Prompt |
Every line below that mentions the word "http" should be copied out.

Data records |

Lemma upload_success_witness :
  exists n',
    upload (__init__ "http://h:5000" 60) "docs/a.txt"
           (writable [reply_json 201 (PyDict [("hash", PyStr "h1")])])
    = (n', Returned (PyDict [("hash", PyStr "h1")]))
    /\ requests_of (log n')
       = [mkRequest "POST" "http://h:5000/upload" 120 []
                    [("file", mkPart "a.txt" "data" "text/plain")] false].
Proof.
  destruct (upload_success (__init__ "http://h:5000" 60) "docs/a.txt" "data" "text/plain"
              (writable [reply_json 201 (PyDict [("hash", PyStr "h1")])])
              (mkResponse 201 "{}" (Some (PyDict [("hash", PyStr "h1")]))) []
              (PyDict [("hash", PyStr "h1")]))
    as (n' & E & _ & L & _); try reflexivity.
  exists n'. split; [exact E | rewrite L; reflexivity].
Defined.

(** X10. For a regular file, no [IOError] leaves [upload]: whatever the
    [try] block raises of that class is wrapped in a [PermastoreItError]
    ["Failed to read local file ..."].  That includes the [JSONDecodeError]
    of a successful response whose body is not JSON, since the exceptions
    of [requests] derive from [IOError]. *)
Theorem upload_wraps_io_errors :
  (forall (c : client) (file_path : string) (n n' : node) (e : exn),
      isfile n file_path = true -> upload c file_path n = (n', Raised e) ->
      is_IOError e = false)
  /\ (forall (c : client) (file_path content content_type : string) (n : node)
             (r : response) (rest : list reply),
         isfile n file_path = true -> guess_type n file_path = Some content_type ->
         file_content n file_path = Some content ->
         script n = Reply r :: rest -> ok r = true -> json_body r = None ->
         snd (upload c file_path n)
         = Raised (PermastoreItError ("Failed to read local file " ++ file_path ++ ": ")
                                     JSONDecodeError)).
Proof.
  split.
  - intros c file_path n n' e Hf. rewrite upload_eq, Hf. cbn [negb].
    destruct (guess_type n file_path) as [ct|]; [|now intros [= _ <-]]. cbv zeta.
    destruct (file_content n file_path) as [content|]; [|now intros [= _ <-]].
    destruct (_make_request c "POST" "/upload" _ n) as [n1 [r|e1]].
    + destruct (json_body r); [discriminate | now intros [= _ <-]].
    + destruct (is_IOError e1) eqn:E; intros [= _ <-]; [reflexivity | exact E].
  - intros c file_path content ct n r rest Hf Hg Hc Hn Hok Hb.
    rewrite upload_eq, Hf, Hg, Hc. cbn [negb]. cbv zeta.
    rewrite make_request_eq, Hn. cbv zeta. now rewrite Hok, Hb.
Qed.
(** * Travel scheduler: packing lists, weather text, document store, dispatch

    A shallow embedding of the Python package [travel_scheduler]
    ([knowledge_helper.py], [weather_tool.py], [database.py], [scheduler.py])
    together with the properties its specification states about it.

    Conventions of the embedding.
    - A Python [str] is a [string]; the characters the code inspects
      (keywords, digits, separators) are ASCII, other characters are carried
      as their UTF-8 bytes. The case mappings [lower], [upper] and [title]
      are Python's on ASCII text and leave every other byte alone.
    - A [Dict[str, Any]] is a [gmap string value].
    - The outside world (MongoDB server, console, language model) is an
      explicit [World]; methods that touch it live in the monad [M], whose
      outcomes are a returned value or a raised exception.
    - Every [datetime.utcnow()] call site is a parameter holding the reading
      of the wall clock at that call; a document is stored with its
      datetimes cut to the millisecond. *)

From Stdlib Require Import ZArith NArith Ascii String List Lia Bool Sorted.
From stdpp Require Import base option list gmap strings.

Local Open Scope Z_scope.
#[local] Arguments String.append !_ _ / : simpl nomatch.

(* ===================================================================== *)
(** * Python string operations *)
(* ===================================================================== *)

Module PyStr.

(** A [str] is carried as the sequence of the bytes of its UTF-8 encoding.
    The case mappings below are Python's on ASCII text: they change the
    letters A-Z and a-z and leave every other byte as it is. Outside ASCII
    Python maps more ([upper] turns a dotless i into I and a sharp s into
    SS, [title] lower-cases a letter that follows an accented one), so what
    is proved of a text put through [upper] or [title] is proved of ASCII
    text, for which [isascii] holds. The keyword tests of the program look
    for ASCII words in [lower] of a text; there the bytes of any other
    character match no letter of a keyword, in the model as in Python. *)

(** [s.isascii()] *)
Fixpoint isascii (s : string) : bool :=
  match s with
  | EmptyString => true
  | String c s' => (N_of_ascii c <? 128)%N && isascii s'
  end.

(** [c.lower()] on an ASCII character. *)
Definition lower_char (c : ascii) : ascii :=
  let n := N_of_ascii c in
  if ((65 <=? n) && (n <=? 90))%N then ascii_of_N (n + 32) else c.

(** [c.upper()] on an ASCII character. *)
Definition upper_char (c : ascii) : ascii :=
  let n := N_of_ascii c in
  if ((97 <=? n) && (n <=? 122))%N then ascii_of_N (n - 32) else c.

Definition is_cased (c : ascii) : bool :=
  let n := N_of_ascii c in
  (((65 <=? n) && (n <=? 90)) || ((97 <=? n) && (n <=? 122)))%N.

(** [s.lower()], on ASCII text *)
Fixpoint lower (s : string) : string :=
  match s with
  | EmptyString => EmptyString
  | String c s' => String (lower_char c) (lower s')
  end.

(** [s.upper()], on ASCII text *)
Fixpoint upper (s : string) : string :=
  match s with
  | EmptyString => EmptyString
  | String c s' => String (upper_char c) (upper s')
  end.

(** [s.title()], on ASCII text: the first cased character of every run of
    cased characters is upper-cased, the others are lower-cased. *)
Fixpoint title_from (previous_is_cased : bool) (s : string) : string :=
  match s with
  | EmptyString => EmptyString
  | String c s' =>
      String (if previous_is_cased then lower_char c else upper_char c)
             (title_from (is_cased c) s')
  end.

Definition title (s : string) : string := title_from false s.

(** [s.startswith(k)] *)
Fixpoint startswith (k s : string) : bool :=
  match k, s with
  | EmptyString, _ => true
  | String _ _, EmptyString => false
  | String a k', String b s' =>
      if Ascii.eqb a b then startswith k' s' else false
  end.

(** [k in s] for two strings: [k] occurs in [s] as a substring. *)
Fixpoint contains (k s : string) : bool :=
  match s with
  | EmptyString => startswith k EmptyString
  | String _ s' => startswith k s || contains k s'
  end.

(** [s[:n]] *)
Fixpoint take (n : nat) (s : string) : string :=
  match n, s with
  | O, _ => EmptyString
  | S _, EmptyString => EmptyString
  | S n', String c s' => String c (take n' s')
  end.

(** [s[n:]] *)
Fixpoint drop (n : nat) (s : string) : string :=
  match n, s with
  | O, _ => s
  | S _, EmptyString => EmptyString
  | S n', String _ s' => drop n' s'
  end.

(** [s[i:j]] for [0 <= i <= j] *)
Definition slice (i j : nat) (s : string) : string :=
  take (j - i) (drop i s).

(** [sep.join(parts)] *)
Fixpoint join (sep : string) (parts : list string) : string :=
  match parts with
  | [] => EmptyString
  | [p] => p
  | p :: rest => p +:+ sep +:+ join sep rest
  end.

(** The concatenation of a list of pieces, in order. *)
Fixpoint concat (parts : list string) : string :=
  match parts with
  | [] => EmptyString
  | p :: rest => p +:+ concat rest
  end.

(** Decimal rendering of a natural number, as [str(n)]. *)
Definition digit (n : nat) : ascii := ascii_of_nat (48 + n mod 10).

Fixpoint digits_fuel (fuel n : nat) (acc : string) : string :=
  match fuel with
  | O => acc
  | S fuel' =>
      let acc' := String (digit n) acc in
      if (n <? 10)%nat then acc' else digits_fuel fuel' (n / 10) acc'
  end.

Definition str_nat (n : nat) : string := digits_fuel (S n) n EmptyString.

(** [str(n).rjust(width, "0")], the zero padding of [%02d] and [%04d]. *)
Fixpoint zeros (n : nat) : string :=
  match n with
  | O => EmptyString
  | S n' => String "0" (zeros n')
  end.

Definition zfill (width n : nat) : string :=
  let s := str_nat n in zeros (width - String.length s) +:+ s.

(** Spec-level reading of "[s] contains [k] as a substring". *)
Definition occurs_in (k s : string) : Prop :=
  exists before after, s = before +:+ k +:+ after.

(** Spec-level reading of "[s] contains [k], case-insensitively": some
    substring of [s] equals [k] up to the case of its letters. *)
Definition occurs_in_ci (k s : string) : Prop :=
  exists before u after, s = before +:+ u +:+ after /\ lower u = lower k.

(** Reads a decimal numeral back. *)
Definition parse_nat (s : string) : nat :=
  fold_left (fun acc c => (10 * acc + (nat_of_ascii c - 48))%nat)
            (list_ascii_of_string s) 0%nat.

End PyStr.

(* ===================================================================== *)
(** * knowledge_helper.py *)
(* ===================================================================== *)

Module TravelKnowledgeHelper.
Import PyStr.

(** [self.travel_data["packing"]], the part of the table the packing list
    reads. *)
Record WeatherGear := {
  hot : list string;
  cold : list string;
  rainy : list string
}.

Record Packing := {
  essentials : list string;
  weather_gear : WeatherGear
}.

Definition packing : Packing := {|
  essentials := ["passport"; "phone charger"; "medications"; "comfortable shoes"];
  weather_gear := {|
    hot := ["sunscreen"; "hat"; "light clothing"; "water bottle"];
    cold := ["warm jacket"; "gloves"; "hat"; "thermal underwear"];
    rainy := ["umbrella"; "waterproof jacket"; "quick-dry clothes"]
  |}
|}.

Definition duration_extras : list string :=
  ["laundry detergent"; "extra underwear"; "backup electronics"].

(** The [if / elif / elif] of [get_packing_list]: what is appended to the
    copy of the essentials for the weather. *)
Definition weather_items (weather : string) : list string :=
  if contains "hot" (lower weather) || contains "sunny" (lower weather) then
    hot (weather_gear packing)
  else if contains "cold" (lower weather) || contains "snow" (lower weather) then
    cold (weather_gear packing)
  else if contains "rain" (lower weather) then
    rainy (weather_gear packing)
  else [].

Definition get_packing_list (destination weather : string) (duration : Z)
  : list string :=
  let base_list := essentials packing in
  let base_list := base_list ++ weather_items weather in
  let base_list :=
    if 7 <? duration then base_list ++ duration_extras else base_list in
  base_list.


(** What the duration contributes. *)
Definition extras_for (duration : Z) : list string :=
  if 7 <? duration then duration_extras else [].

(** Spec-level reading of the three weather categories: the description
    contains one of the category's keywords, case-insensitively. *)
Definition hot_keyword (weather : string) : Prop :=
  occurs_in_ci "hot" weather \/ occurs_in_ci "sunny" weather.
Definition cold_keyword (weather : string) : Prop :=
  occurs_in_ci "cold" weather \/ occurs_in_ci "snow" weather.
Definition rain_keyword (weather : string) : Prop :=
  occurs_in_ci "rain" weather.

End TravelKnowledgeHelper.

(* ===================================================================== *)
(** * weather_tool.py *)
(* ===================================================================== *)

Module WeatherTool.
Import PyStr.

(** The newline character of the Python literals. *)
Definition nl : string := String (ascii_of_nat 10) EmptyString.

Response area |
    upload (__init__ "http://h:5000" 60) "docs/a.txt"
       = [mkRequest "POST" "http://h:5000/upload" 120 []
  destruct (upload_success (__init__ "http://h:5000" 60) "docs/a.txt" "data" "text/plain"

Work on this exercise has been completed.